Der schwierige Teil des Brexit-Verfahrens folgt zum Jahresende: Dann sollen die künftigen Beziehungen des Vereinigten Königreiches zur EU in Vertragsform gegossen sein. Kroatien steht dann freilich nicht mehr in der Verantwortung. Sondern Deutschland, das im Sommer bei der Ratspräsidentschaft folgen wird.

Eine für Kroatien entscheidenden Frage, die den Aspekt „einflussreiches Europa“ dominieren dürfte, ist die EU-Neuaufnahme von Ländern des Westbalkans. Zagreb kann hier mit Rückendeckung aus Berlin rechnen: der Aufnahme von EU-Beitrittsgesprächen mit Nordmazedonien und Albanien.

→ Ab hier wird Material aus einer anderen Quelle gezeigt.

(* ===== verification/SchemaMarkup.v ===== *)
(** * Samples and signatures of schemas

    The parts of [helpers], [schema-markup] and [model] that turn a schema into
    a sample value or a type name. A schema refers to models by name and models
    may refer to each other in cycles; [schemaToJSON] carries the set of models
    it is inside of and stops at the second visit. The code recurses without a
    bound: here a bound is computed from the schema and the models, running out
    of it is the engine's stack overflow, and [schemaToJSON_eq] with
    [schemaToJSON_terminates] shows that it never happens. *)

From S2P Require Import Prelude JsValue.

(** ** Helpers *)

(** [simpleRef] of a defined name. *)
Definition simpleRef (name : value) : res jstr :=
  s ← as_str name;
  Ok (if starts_with #"#/definitions/" s then substring_from 14 s else s).

(** [resolveSchema]: follow [schema.schema] while it is an object. *)
Fixpoint nested_schema (v : value) : value :=
  match v with
  | VObj o =>
      (fix find l :=
         match l with
         | [] => v
         | (k, x) :: l =>
             if streq #"schema" k then match x with VObj _ => nested_schema x | _ => v end else find l
         end) o
  | _ => v
  end.

Definition resolveSchema (schema : value) : res value :=
  match schema with VUndef | VNull => Throw TypeError | _ => Ok (nested_schema schema) end.
(* ===== verification/SchemaHtml.v ===== *)
(** * The HTML of schemas

    [schemaToHTML] of [schema-markup] and [Model.prototype.getMockSignature]: a
    model is rendered as text, and the models it mentions are put on a list of
    references and rendered after it, until the list is empty. The list, the
    models seen and the counter of inline models are variables of the function
    its inner functions change: they are the state of a monad here.

    The documents are those of [JsValue]; lodash iterates over an object that has
    a numeric [length] property as over an array, and such objects are not schemas
    or tables of properties. *)

From S2P Require Import Prelude JsValue SchemaMarkup.

(** HTML literals, with a backquote for the double quote. *)
Definition lit (s : string) : jstr := map (λ c, if c =? 96 then 34 else c) (js s).
Arguments lit s%_string_scope : simpl never.

Definition strongOpen : jstr := lit "<span class=`strong`>".
Definition strongClose : jstr := lit "</span>".

(** ** The state *)

Record hstate := {
  references : list (jstr * value);
  seenModels : list value;
  inlineModels : Z;
}.

Definition html_m (A : Type) : Type := hstate → res (A * hstate).
#[export] Instance html_ret : MRet html_m := λ A a st, Ok (a, st).
#[export] Instance html_bind : MBind html_m := λ A B f m st,
  match m st with Ok (a, st) => f a st | Throw e => Throw e end.
#[export] Instance html_fmap : FMap html_m := λ A B f m, a ← m; mret (f a).

(** A computation that does not touch the state. *)
Definition lift {A} (m : res A) : html_m A := λ st, match m with Ok a => Ok (a, st) | Throw e => Throw e end.
Definition hget (v : value) (k : jstr) : html_m value := lift (get v k).

(** lodash [map] *)
Fixpoint map_html {A B} (f : A → html_m B) (l : list A) : html_m (list B) :=
  match l with
  | [] => mret []
  | a :: l => b ← f a; bs ← map_html f l; mret (b :: bs)
  end.

(** lodash [indexOf(l, x) >= 0] *)
Definition index_in (l : value) (x : value) : bool :=
  match l with
  | VArr l => existsb (strict_eq x) l
  | VStr s => existsb (λ c, strict_eq x (VStr [c])) s
  | _ => false
  end.

(** [l.join(sep)] *)
Definition join_values (l : value) (sep : jstr) : res jstr :=
  match l with
  | VArr l => Ok (join sep (map (λ v, match v with VUndef | VNull => [] | _ => to_string v end) l))
  | _ => Throw TypeError
  end.

(** lodash [isEmpty] *)
Definition is_empty (v : value) : bool :=
  match v with
  | VArr [] | VObj [] | VStr [] => true
  | VArr _ | VObj _ | VStr _ => false
  | _ => true
  end.

Section html.
(** The table of models and [modelPropertyMacro]. *)
Context (models : list (jstr * model)) (macro : value → value).

(** ** The inner functions *)

(** [++inlineModels] *)
Definition next_inline : html_m Z := λ st,
  let n := inlineModels st + 1 in
  Ok (n, {| references := references st; seenModels := seenModels st; inlineModels := n |}).

(** [schema.title || 'Inline Model ' + (++inlineModels)] *)
Definition inline_name (title : value) : html_m value :=
  if truthy title then mret title
  else n ← next_inline; mret (VStr (#"Inline Model " ++ str_of_Z n)).

(** The name of a referenced model and its definition, if there is one. *)
Definition named_model (schema name : value) : html_m (value * option value) :=
  ref ← hget schema #"$ref";
  title ← hget schema #"title";
  if truthy ref then
    s ← lift (if truthy title then Ok title else VStr <$> simpleRef ref);
    mret (s, m_definition <$> pget models (to_string s))
  else if is_undef name then s ← inline_name title; mret (s, Some schema)
  else mret (name, None).

(** [references[modelName] = definition] *)
Definition refer (modelName definition : value) : html_m unit := λ st,
  Ok (tt, {| references := pset (to_string modelName) definition (references st);
             seenModels := seenModels st; inlineModels := inlineModels st |}).

(** [addReference]; no caller passes [true] for [skipRef]. *)
Definition addReference (schema name : value) : html_m value :=
  '(modelName, definition) ← named_model schema name;
  _ ← refer modelName (default (VObj []) definition);
  mret modelName.

(** The elements of an array schema in [primitiveToHTML]. lodash [map] hands
    [addReference] the position as the name. *)
Definition items_type (items : value) : html_m jstr :=
  match items with
  | VArr l =>
      names ← map_html (λ '(i, item), addReference item (VNum (Z.of_nat i))) (imap pair l);
      mret (join #"," (map to_string names))
  | VObj _ =>
      ref ← hget items #"$ref";
      type ← hget items #"type";
      if is_undef ref then
        if negb (is_undef type) && negb (is_str #"array" type || is_str #"object" type) then mret (to_string type)
        else to_string <$> addReference items VUndef
      else s ← lift (simpleRef ref); to_string <$> addReference items (VStr s)
  | _ => mret #"object"
  end.

Definition primitiveToHTML (schema : value) : html_m jstr :=
  t ← hget schema #"type";
  let type := or_else t (VStr #"object") in
  ref ← hget schema #"$ref";
  body ←
    (if truthy ref then s ← lift (simpleRef ref); to_string <$> addReference schema (VStr s)
     else if is_str #"object" type then
       properties ← hget schema #"properties";
       if negb (is_undef properties) then to_string <$> addReference schema VUndef else mret #"object"
     else if is_str #"array" type then
       items ← hget schema #"items";
       s ← items_type items; mret (#"Array[" ++ s ++ #"]")
     else mret (to_string t));
  mret (lit "<span class=`propType`>" ++ body ++ lit "</span>").

(** The rows of the table of options; a row is added when the property is
    truthy. *)
Definition option_row (schema : value) (label key : jstr) : res jstr :=
  v ← get schema key; Ok (if truthy v then optionHtml label (to_string v) else []).
Definition flag_row (schema : value) (label key : jstr) : res jstr :=
  v ← get schema key; Ok (if truthy v then optionHtml label #"true" else []).
Definition rows (l : list (res jstr)) : res jstr := (λ l, concat l) <$> map_res id l.

(** The type whose options are shown: that of the elements for an array. *)
Definition options_type (schema : value) : res value :=
  t ← get schema #"type";
  items ← get schema #"items";
  if is_str #"array" t then
    match items with
    | VObj o => Ok (if is_undef (field o #"type") then VStr #"object" else field o #"type")
    | _ => Ok (VStr #"object")
    end
  else Ok (or_else t (VStr #"object")).

Definition type_rows (schema type : value) : res jstr :=
  if is_str #"string" type then
    rows [option_row schema #"Min. Length" #"minLength"; option_row schema #"Max. Length" #"maxLength";
          option_row schema #"Reg. Exp." #"pattern"]
  else if is_str #"integer" type || is_str #"number" type then
    rows [option_row schema #"Min. Value" #"minimum"; flag_row schema #"Exclusive Min." #"exclusiveMinimum";
          option_row schema #"Max. Value" #"maximum"; flag_row schema #"Exclusive Max." #"exclusiveMaximum";
          option_row schema #"Multiple Of" #"multipleOf"]
  else Ok [].

Definition array_rows (schema : value) : res jstr :=
  rows [option_row schema #"Min. Items" #"minItems"; option_row schema #"Max. Items" #"maxItems";
        flag_row schema #"Unique Items" #"uniqueItems"; option_row schema #"Coll. Format" #"collectionFormat"].

Definition enum_row (schema type : value) : res jstr :=
  items ← get schema #"items";
  enum ← get schema #"enum";
  if is_undef items && is_array enum then
    if is_str #"number" type || is_str #"integer" type
    then s ← join_values enum #", "; Ok (optionHtml #"Enum" s)
    else s ← join_values enum (lit "`, `"); Ok (optionHtml #"Enum" ([34] ++ s ++ [34]))
  else Ok [].

Definition primitiveToOptionsHTML (schema : value) (html : jstr) : res jstr :=
  t ← get schema #"type";
  type ← options_type schema;
  d ← get schema #"default";
  options ← rows [Ok (if is_undef d then [] else optionHtml #"Default" (to_string d)); type_rows schema type;
                  (if is_str #"array" t then array_rows schema else Ok []); enum_row schema type];
  Ok (match options with
      | [] => html
      | _ => lit "<span class=`propWrap`>" ++ html
               ++ lit "<table class=`optionsWrapper`><tr><th colspan=`2`>" ++ to_string type
               ++ lit "</th></tr>" ++ options ++ lit "</table></span>"
      end).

Darüber hatten sich die Mitgliedsstaaten im Oktober verzankt. Vor allem Frankreich will derzeit keine Erweiterung. Begründung von Präsident Emmanuel Macron: erst mehr EU-Integration, dann neue Mitglieder. Das hat durchaus etwas für sich.

Es erscheint schon paradox: Mit Großbritannien verabschiedet sich ein wirtschaftliches und politisches Schwergewicht aus dem Brüsseler Klub. Dafür sollen kleine Balkanländer hinzustoßen, die gesellschaftlich kaum gefestigt und dazu ökonomisch schwach sind. Ein reines Zuschussgeschäft, in der Tat.

Nur nutzt der EU überhaupt nichts, wenn der Westbalkan instabil bleibt. Über die kroatische EU-Außengrenze hat sich bereits eine neue Flüchtlingsroute herausgebildet. Bosnien-Herzegowina droht mal wieder zu zerfallen, womit die Kriegsgefahr in der Region steigen würde. Außerdem hat die EU in ihrer Westbalkan-Strategie ausdrücklich eine EU-Perspektive für alle Staaten dort versprochen. Darauf haben sich Nordmazedonien und Albanien einfach mal verlassen.

Die Aufnahme von Beitrittsgesprächen bedeutet zudem nicht automatisch auch die Aufnahme in die Europäische Union. Sonst wäre die Türkei längst drin.